FLUFFY SWEET POTATO BREAKFAST BOWLS

Step out of your comfort zone and try having a sweet potato for breakfast. Nutritious, versatile, and filling, it will sustain you throughout your morning. I did not cook my sweet potatoes just for this recipe rather used left over ones from a prior dinner.

The recipe is by Caitlin Shoemaker at “From My Bowl” blog.

There are so many types of potatoes, each with different flavors, nutritional profiles, and cost.
-I always purchase organic potatoes, especially since I eat the skins. If you cannot afford organic sweet potatoes, get conventional ones...apparently conventional sweet potatoes are usually grown with less pesticide than other potatoes.
-Sweet potatoes are in the morning glory family whereas yams are in the lily family. Stores often label sweet potatoes as yams so it can be confusing.
-Sweet potatoes are a great source of vitamins, phytonutrients, and fiber. They are one of the top sources of vitamin A due to their beta-carotene content. The peel of the sweet potato has nearly 10 times the antioxidant power as the flesh on a per-weight basis. Dr. Michael Greger ranks sweet potatoes as "one of the healthiest foods on the planet."

FLUFFY SWEET POTATO BREAKFAST BOWLS

Ingredients

2 medium sweet potatoes, baked

2/3 cup non-dairy milk (My sweet potatoes were small so I only added about 1/2 cup non-dairy milk)

2 Tablespoons ground flax

1 Tablespoon nut or seed butter of choice (I didn’t use since didn’t have any)

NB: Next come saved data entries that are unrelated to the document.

Lemma Query_spec sql s :
  client_ok (me s) → mostly (414 < slen sql) (Query sql s) (λ r, live (me r.2) ∧
    (r.1 = None ∧ m_bConnected (me r.2) = false ∨ r.1 = Some 0 ∧ answered sql (me r.2))).
Proof.
  intros Hc. unfold Query. eapply mostly_bind; [apply mostly_returns; by apply prepare_spec|]. intros s1 Hl1.
  eapply mostly_bind; [apply mostly_returns; by apply real_query_spec|]. intros [result s2] (Hl2 & _ & Ha). cbn [fst snd] in *.
  case_bool_decide as Er.
  - destruct Hl2 as [Hc2 [h Eh]]. unfold errno. rewrite Eh. cbn [mbind outcome_bind]. case_bool_decide; [by apply query_again_spec|].
    eapply mostly_mono; [apply query_failed_spec; by split|done|]. intros x (? & ? & ?). split; [done|by left].
  - eapply mostly_bind; [apply mostly_returns, record_query_spec|]. intros s3 E3. cbn [mostly fst snd]. unfold answered. rewrite E3.
    split; [done|]. right. split; [done|]. apply Ha. by destruct (decide (result = 0)).
Qed.

(** The result is at the rows [rows]. *)
Definition reading (names : list (list Z)) (rows : list fields) (c : client) : Prop :=
  live c ∧ m_iField c = slen names ∧ Forall (λ row, length row = length names) rows ∧
  ∃ r, m_result c = Some r ∧ mysql_fetch_fields r = names ∧ rows_left r = rows.
(** The map that is read, or the map as it was, when the server cannot be asked. *)
Lemma load_table_spec a p sql clear m st (w : W) : a_pass a = Some p → slen sql ≤ 414 → (0 ∉ sql) →
  (∀ w', (answer w' sql).1 = names ∧ ¬ has_null (answer w' sql)) →
  returns (load_table Ret Close a (Ret sql) clear row m st w) (λ '(ok, m', _, _),
    ok = false ∧ m' = m ∨ ok = true ∧ ∃ w', m' = foldl (λ m row, add (texts row) m) (clear m) (answer w' sql).2).
Proof.
  intros Ep Hlen Hno Hans. unfold load_table.
  assert (∀ b (m' : M) (s : MySql.state H R W) (Q : bool * M * statistic * W → Prop), client_ok (me s) → (∀ st w, Q (b, m', st, w)) →
    returns (let! s := delete_CMysql s in Ret (b, m', stat s, world s)) Q) as Hquit.
  { intros b m' s Q Hc HQ. unfold delete_CMysql. run (Close_spec s Hc). intros s' _. apply HQ. }
  run (Connect_args_spec a p st w Ep). intros [r s1] [Hl1 Hf1]. cbn [snd] in *. case_bool_decide as Er; [apply Hquit; [apply Hl1|by left]|].
  cbn [mbind outcome_bind]. unfold Query_chars. rewrite (c_string_id sql) by done.
  pose proof (both _ _ _ _ (Query_spec sql s1 (proj1 Hl1)) (fresh_Query sql s1 Hf1)) as Hq.
  destruct (Query sql s1) as [[thrown s2]| |]; cbn [mostly] in Hq; [|lia|done]. cbn [mbind outcome_bind fst snd] in *.
  destruct Hq as ((Hl2 & Ht2) & Hf2). destruct Ht2 as [[-> _]|[-> Ha]]; [apply Hquit; [apply Hl2|by left]|].
  pose proof (both_returns _ _ _ (StoreResult_spec sql s2 Hl2 Ha) (fresh_StoreResult s2 Hf2)) as Hs.
  destruct (StoreResult s2) as [[thrown s3]| |]; [|done..]. cbn [mbind outcome_bind returns fst snd] in *. destruct Hs as ((Hl3 & Ht3) & Hb3 & Hi3).
  destruct Ht3 as [->|(-> & w3 & Hr3 & En3)]; [apply Hquit; [apply Hl3|by left]|]. rewrite En3. cbn [default].
  destruct (Hans w3) as [Hn3 Hnull]. rewrite Hn3 in Hr3.
  run (table_loop (answer w3 sql).2 (clear m) s3 _ Hr3); [by unfold index_ok; rewrite Hb3| |cbn; lia|].
  { apply Forall_forall. intros l Hl Hin. apply Hnull. by exists l. }
  intros [m' s4] [Hc4 E4]. cbn [fst snd] in *. run (Close_spec s4 Hc4). intros s5 (Hc5 & _ & _). apply Hquit; [done|]. intros st' w'. right. split; [done|].
  by exists w3.
Qed.
End load.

2 teaspoons vanilla extract (I used less since my potatoes were small)

1 teaspoon cinnamon

Pinch of salt (I didn’t add)

Optional Toppings: pomegranate, pumpkin seeds, coconut yogurt, cacao nibs, and/or granola. (I was in the mood to top with some raw rolled oats and figs and also stirred in some chopped pecans.)

Instructions

  1. Remove the baked sweet potatoes from the oven and carefully scoop our their flesh into a large bowl. (Since my potatoes were cold, I just peeled and put them directly into the food processor. My dogs and I ate the skins.)

  2. Add in the milk, flax, nut butter, vanilla, cinnamon, and salt.

  3. Use a hand mixer to “cream” the mixture together for 60 to 90 seconds, starting with the lowest setting. Alternatively, you can place all ingredients into a food processor and blend until thick and smooth, 2 to 3 minutes.

  4. Divide into serving bowls, top as desired, and serve warm (I heated mine in the microwave). Leftovers will keep in the fridge for up to 5 days.